____ AVAILABLE DATA

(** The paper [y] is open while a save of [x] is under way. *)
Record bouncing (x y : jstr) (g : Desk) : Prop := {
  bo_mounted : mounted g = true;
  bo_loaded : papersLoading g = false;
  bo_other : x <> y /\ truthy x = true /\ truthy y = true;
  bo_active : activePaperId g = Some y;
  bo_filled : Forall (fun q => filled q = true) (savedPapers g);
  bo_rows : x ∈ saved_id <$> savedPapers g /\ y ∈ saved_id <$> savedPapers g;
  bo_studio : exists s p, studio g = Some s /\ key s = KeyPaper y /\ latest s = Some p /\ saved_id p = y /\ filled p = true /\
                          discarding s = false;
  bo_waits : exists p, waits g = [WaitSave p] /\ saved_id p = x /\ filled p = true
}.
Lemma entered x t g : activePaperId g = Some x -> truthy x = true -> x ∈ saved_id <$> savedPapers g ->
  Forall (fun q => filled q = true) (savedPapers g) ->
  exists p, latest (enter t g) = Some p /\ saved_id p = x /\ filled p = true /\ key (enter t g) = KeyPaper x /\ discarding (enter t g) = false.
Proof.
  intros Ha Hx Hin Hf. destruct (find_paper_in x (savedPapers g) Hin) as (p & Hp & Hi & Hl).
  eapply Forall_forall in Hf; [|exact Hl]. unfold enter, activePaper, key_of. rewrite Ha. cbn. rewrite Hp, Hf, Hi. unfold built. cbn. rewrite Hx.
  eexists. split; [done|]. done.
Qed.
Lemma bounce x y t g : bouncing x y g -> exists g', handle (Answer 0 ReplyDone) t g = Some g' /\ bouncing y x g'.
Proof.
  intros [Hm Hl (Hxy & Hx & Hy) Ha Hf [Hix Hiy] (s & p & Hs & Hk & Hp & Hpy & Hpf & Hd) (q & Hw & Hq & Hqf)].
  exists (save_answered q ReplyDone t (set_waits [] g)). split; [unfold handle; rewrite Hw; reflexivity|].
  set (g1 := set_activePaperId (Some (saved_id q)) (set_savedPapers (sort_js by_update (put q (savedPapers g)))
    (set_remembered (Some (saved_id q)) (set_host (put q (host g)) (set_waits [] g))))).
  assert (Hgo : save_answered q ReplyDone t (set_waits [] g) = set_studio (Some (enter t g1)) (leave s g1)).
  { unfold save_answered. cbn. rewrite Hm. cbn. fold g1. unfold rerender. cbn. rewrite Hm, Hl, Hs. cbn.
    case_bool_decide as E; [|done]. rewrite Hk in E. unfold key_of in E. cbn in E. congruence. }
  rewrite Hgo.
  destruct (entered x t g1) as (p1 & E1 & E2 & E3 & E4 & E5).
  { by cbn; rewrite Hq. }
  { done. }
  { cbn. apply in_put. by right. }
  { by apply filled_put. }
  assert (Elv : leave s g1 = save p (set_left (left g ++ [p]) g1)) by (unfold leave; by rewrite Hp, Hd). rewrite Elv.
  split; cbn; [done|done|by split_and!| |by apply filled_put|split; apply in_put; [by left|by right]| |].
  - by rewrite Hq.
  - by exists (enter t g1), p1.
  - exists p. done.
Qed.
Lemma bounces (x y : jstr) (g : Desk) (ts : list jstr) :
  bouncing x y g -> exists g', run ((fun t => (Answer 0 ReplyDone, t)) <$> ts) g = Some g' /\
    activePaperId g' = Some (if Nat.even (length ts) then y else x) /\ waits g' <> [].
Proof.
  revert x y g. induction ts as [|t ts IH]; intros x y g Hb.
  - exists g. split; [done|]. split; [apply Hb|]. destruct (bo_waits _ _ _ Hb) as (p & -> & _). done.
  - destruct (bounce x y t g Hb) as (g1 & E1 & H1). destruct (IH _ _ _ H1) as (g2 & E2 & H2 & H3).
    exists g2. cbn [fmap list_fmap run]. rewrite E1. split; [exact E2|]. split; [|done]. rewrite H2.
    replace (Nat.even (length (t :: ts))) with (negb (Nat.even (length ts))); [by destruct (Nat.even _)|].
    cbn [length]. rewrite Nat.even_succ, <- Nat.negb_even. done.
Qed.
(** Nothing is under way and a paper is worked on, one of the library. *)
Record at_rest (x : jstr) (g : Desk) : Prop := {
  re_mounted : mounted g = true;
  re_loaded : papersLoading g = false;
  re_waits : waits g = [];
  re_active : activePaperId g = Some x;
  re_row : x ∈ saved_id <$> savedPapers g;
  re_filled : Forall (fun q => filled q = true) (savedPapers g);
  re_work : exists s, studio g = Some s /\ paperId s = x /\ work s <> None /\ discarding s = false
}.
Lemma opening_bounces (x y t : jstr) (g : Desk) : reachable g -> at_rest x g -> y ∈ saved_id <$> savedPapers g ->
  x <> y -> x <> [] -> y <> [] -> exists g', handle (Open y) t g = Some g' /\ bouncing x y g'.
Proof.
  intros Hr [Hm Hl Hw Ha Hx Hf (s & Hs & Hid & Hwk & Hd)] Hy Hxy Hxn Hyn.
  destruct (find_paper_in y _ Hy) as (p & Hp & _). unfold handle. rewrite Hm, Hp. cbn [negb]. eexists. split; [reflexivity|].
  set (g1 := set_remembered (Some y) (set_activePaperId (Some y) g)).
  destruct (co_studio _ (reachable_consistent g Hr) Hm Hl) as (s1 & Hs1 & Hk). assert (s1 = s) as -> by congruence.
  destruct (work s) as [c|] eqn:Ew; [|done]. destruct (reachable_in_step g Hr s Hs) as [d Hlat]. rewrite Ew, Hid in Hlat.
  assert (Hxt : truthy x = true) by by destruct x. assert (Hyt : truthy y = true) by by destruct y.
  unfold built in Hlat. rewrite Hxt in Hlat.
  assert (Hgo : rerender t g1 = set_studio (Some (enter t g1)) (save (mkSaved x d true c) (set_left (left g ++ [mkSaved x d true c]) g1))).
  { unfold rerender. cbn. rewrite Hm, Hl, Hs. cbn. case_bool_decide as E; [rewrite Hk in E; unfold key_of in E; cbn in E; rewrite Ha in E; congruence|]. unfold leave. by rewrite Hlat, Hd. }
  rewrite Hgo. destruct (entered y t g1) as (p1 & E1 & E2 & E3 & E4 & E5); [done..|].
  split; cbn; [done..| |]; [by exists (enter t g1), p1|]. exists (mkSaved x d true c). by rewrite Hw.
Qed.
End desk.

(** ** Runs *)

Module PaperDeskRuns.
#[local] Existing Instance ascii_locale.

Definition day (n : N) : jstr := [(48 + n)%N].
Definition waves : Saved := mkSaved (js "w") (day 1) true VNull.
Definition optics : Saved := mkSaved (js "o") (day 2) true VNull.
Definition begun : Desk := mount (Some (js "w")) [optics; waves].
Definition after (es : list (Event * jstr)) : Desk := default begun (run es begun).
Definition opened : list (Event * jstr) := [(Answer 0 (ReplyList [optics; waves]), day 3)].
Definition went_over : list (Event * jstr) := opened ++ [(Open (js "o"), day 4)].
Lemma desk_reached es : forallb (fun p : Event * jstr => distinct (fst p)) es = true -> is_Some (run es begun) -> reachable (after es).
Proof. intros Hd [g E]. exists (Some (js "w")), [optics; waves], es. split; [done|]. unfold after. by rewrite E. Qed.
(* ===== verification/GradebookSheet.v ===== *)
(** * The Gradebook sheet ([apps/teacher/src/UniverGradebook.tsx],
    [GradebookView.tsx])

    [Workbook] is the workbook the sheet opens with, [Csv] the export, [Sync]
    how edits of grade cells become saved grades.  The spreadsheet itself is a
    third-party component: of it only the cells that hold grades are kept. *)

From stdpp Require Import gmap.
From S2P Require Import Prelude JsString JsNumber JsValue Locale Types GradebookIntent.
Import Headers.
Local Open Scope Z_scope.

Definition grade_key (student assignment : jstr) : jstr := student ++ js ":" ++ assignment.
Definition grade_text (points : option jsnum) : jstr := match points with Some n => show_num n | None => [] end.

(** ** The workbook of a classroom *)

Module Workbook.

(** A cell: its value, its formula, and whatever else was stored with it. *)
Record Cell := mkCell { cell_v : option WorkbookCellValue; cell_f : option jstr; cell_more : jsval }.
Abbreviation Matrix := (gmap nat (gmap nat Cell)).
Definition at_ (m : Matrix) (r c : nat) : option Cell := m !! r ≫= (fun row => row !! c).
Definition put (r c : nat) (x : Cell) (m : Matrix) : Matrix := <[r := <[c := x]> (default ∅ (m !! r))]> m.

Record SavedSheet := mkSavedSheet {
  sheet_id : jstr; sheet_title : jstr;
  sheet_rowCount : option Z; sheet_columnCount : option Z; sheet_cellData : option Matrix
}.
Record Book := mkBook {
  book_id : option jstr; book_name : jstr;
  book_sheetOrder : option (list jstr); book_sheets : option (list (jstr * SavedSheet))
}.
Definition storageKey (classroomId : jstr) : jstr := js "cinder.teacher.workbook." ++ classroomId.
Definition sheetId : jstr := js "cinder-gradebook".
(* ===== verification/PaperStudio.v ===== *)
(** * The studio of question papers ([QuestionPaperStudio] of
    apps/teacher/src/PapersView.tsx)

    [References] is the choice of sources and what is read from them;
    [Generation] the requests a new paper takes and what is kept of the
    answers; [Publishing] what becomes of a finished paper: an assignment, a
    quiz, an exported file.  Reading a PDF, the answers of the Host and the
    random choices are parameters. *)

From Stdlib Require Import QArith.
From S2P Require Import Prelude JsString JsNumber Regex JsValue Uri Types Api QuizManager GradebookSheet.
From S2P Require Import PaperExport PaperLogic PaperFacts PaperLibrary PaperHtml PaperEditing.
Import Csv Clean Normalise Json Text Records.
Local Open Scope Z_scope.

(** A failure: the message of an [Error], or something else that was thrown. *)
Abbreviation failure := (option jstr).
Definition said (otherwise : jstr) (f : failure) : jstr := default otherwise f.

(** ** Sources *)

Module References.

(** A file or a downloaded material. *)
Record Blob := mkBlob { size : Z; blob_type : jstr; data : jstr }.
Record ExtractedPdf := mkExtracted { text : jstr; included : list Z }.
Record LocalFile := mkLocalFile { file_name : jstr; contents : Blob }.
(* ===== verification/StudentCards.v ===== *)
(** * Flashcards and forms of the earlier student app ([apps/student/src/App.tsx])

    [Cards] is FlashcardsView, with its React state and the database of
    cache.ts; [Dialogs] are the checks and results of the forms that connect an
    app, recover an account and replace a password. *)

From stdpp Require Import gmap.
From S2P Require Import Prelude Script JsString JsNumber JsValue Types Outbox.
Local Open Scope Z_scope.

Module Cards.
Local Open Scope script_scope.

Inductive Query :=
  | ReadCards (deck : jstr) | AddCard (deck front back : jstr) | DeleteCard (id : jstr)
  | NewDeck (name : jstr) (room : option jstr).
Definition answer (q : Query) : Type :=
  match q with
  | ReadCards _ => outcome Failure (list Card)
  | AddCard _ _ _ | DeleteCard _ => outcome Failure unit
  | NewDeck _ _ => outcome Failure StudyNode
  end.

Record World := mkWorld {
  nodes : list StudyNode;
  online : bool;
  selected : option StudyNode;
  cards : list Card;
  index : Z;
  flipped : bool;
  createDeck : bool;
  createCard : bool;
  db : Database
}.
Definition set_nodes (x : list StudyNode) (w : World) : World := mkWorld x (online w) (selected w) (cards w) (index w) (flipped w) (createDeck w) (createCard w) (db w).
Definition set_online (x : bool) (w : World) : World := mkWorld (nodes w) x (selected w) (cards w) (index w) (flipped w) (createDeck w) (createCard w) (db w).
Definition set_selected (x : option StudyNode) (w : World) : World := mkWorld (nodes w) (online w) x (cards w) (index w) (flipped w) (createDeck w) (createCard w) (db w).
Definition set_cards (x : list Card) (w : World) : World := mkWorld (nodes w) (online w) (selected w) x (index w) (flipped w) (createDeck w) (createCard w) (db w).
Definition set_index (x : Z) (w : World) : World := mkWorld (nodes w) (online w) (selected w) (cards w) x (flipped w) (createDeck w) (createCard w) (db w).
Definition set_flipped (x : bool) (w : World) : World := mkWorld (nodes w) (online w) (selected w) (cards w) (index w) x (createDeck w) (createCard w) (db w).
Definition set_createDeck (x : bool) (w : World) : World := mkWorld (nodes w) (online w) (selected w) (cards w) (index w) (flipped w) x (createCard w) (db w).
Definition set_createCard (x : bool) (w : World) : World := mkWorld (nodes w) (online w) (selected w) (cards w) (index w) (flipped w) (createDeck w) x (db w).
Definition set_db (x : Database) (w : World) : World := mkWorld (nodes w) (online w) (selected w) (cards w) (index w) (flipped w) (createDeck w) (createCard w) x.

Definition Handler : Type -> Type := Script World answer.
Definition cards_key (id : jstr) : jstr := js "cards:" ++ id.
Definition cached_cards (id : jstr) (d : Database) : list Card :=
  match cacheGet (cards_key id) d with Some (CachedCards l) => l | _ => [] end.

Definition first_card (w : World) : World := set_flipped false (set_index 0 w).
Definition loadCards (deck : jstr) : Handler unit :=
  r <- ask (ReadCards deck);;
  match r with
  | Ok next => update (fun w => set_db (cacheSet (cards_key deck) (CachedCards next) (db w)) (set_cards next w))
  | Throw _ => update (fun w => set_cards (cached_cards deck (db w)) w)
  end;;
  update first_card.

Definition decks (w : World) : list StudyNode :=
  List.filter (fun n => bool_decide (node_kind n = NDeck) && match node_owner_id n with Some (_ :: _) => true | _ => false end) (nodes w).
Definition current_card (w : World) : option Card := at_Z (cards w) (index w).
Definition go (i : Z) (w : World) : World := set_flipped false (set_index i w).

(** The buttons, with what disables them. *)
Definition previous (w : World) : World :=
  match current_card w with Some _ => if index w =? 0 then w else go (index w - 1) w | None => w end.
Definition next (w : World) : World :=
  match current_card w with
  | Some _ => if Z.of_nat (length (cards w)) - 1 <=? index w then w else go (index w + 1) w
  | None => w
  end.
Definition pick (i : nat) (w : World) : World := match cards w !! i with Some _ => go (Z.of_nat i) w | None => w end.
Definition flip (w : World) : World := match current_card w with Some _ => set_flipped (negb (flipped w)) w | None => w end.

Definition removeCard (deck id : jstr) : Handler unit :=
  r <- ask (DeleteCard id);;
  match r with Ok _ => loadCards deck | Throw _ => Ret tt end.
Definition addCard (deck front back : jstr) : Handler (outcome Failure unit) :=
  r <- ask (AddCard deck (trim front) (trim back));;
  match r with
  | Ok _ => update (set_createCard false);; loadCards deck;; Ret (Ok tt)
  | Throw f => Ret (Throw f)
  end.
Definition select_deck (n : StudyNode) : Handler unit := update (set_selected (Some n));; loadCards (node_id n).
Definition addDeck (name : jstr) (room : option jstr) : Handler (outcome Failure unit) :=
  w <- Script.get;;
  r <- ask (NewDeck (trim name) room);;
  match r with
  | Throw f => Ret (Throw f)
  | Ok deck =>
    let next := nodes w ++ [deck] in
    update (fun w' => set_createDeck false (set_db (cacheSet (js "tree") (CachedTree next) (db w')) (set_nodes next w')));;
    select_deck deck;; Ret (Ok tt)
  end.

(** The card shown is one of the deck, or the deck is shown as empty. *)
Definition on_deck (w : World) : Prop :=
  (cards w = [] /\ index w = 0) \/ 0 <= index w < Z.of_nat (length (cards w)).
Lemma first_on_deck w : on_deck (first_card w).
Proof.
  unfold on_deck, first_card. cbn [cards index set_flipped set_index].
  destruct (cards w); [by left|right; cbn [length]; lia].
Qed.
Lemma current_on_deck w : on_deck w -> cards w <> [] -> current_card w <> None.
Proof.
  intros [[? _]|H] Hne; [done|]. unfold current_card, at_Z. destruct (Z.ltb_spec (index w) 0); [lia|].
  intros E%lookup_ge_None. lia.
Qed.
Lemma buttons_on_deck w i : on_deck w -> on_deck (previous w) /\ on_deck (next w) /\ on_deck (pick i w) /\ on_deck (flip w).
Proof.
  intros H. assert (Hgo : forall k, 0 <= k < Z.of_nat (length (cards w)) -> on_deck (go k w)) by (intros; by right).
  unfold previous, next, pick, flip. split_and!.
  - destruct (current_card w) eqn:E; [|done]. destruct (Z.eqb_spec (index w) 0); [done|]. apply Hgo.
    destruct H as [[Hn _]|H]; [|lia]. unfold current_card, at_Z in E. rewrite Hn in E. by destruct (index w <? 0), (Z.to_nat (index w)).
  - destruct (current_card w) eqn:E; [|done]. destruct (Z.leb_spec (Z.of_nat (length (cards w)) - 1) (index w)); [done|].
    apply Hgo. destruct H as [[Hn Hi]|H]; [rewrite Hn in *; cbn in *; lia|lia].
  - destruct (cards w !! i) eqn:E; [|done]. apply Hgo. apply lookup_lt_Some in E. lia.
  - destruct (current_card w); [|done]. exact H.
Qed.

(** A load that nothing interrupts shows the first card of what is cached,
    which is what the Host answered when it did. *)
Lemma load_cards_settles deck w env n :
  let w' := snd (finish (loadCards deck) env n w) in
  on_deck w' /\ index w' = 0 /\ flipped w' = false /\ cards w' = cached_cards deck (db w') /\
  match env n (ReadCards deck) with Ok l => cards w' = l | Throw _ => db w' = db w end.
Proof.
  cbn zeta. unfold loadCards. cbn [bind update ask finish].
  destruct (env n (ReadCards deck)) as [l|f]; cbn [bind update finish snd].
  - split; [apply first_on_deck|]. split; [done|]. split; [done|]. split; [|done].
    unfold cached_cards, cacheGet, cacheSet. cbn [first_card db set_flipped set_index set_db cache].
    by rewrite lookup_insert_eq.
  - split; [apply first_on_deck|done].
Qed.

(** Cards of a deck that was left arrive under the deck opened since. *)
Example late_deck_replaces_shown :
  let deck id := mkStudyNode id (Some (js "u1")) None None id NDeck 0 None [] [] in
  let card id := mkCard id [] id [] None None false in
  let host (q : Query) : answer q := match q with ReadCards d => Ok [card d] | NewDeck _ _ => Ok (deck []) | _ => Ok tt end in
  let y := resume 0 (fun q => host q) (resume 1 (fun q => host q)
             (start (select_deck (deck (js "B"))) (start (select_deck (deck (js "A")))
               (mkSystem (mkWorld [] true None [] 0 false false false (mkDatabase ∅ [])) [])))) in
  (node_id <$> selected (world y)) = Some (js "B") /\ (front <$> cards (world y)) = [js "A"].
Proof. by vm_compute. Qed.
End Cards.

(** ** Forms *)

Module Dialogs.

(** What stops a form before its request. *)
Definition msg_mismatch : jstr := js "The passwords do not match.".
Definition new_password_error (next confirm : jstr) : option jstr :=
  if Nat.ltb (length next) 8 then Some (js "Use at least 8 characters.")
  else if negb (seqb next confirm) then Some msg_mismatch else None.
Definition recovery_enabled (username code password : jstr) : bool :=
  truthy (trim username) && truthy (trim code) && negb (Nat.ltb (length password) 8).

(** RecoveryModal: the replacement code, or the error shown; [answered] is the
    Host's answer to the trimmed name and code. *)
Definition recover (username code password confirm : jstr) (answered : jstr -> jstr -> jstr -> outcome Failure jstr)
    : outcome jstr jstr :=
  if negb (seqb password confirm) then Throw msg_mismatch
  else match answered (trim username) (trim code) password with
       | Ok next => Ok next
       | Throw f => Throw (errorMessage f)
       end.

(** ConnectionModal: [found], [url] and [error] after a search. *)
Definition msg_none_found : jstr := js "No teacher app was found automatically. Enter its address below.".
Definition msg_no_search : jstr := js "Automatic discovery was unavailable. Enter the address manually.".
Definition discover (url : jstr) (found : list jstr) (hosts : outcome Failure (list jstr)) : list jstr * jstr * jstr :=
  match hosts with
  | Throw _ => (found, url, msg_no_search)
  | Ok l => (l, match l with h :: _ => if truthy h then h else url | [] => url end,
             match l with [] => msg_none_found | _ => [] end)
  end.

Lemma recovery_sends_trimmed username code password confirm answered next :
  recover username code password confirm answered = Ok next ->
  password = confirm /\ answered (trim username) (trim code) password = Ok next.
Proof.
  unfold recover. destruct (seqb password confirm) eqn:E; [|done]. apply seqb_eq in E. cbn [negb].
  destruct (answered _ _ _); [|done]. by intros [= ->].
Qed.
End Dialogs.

________

* ASSIGNMENT: Please output the lines of the listing above that fall in the stretch from the one with "revert x y g." through the one with "exists g2. cbn", exactly and only those.

* ANSWER TO THIS PROBLEM:
  revert x y g. induction ts as [|t ts IH]; intros x y g Hb.
  - exists g. split; [done|]. split; [apply Hb|]. destruct (bo_waits _ _ _ Hb) as (p & -> & _). done.
  - destruct (bounce x y t g Hb) as (g1 & E1 & H1). destruct (IH _ _ _ H1) as (g2 & E2 & H2 & H3).
    exists g2. cbn [fmap list_fmap run]. rewrite E1. split; [exact E2|]. split; [|done]. rewrite H2.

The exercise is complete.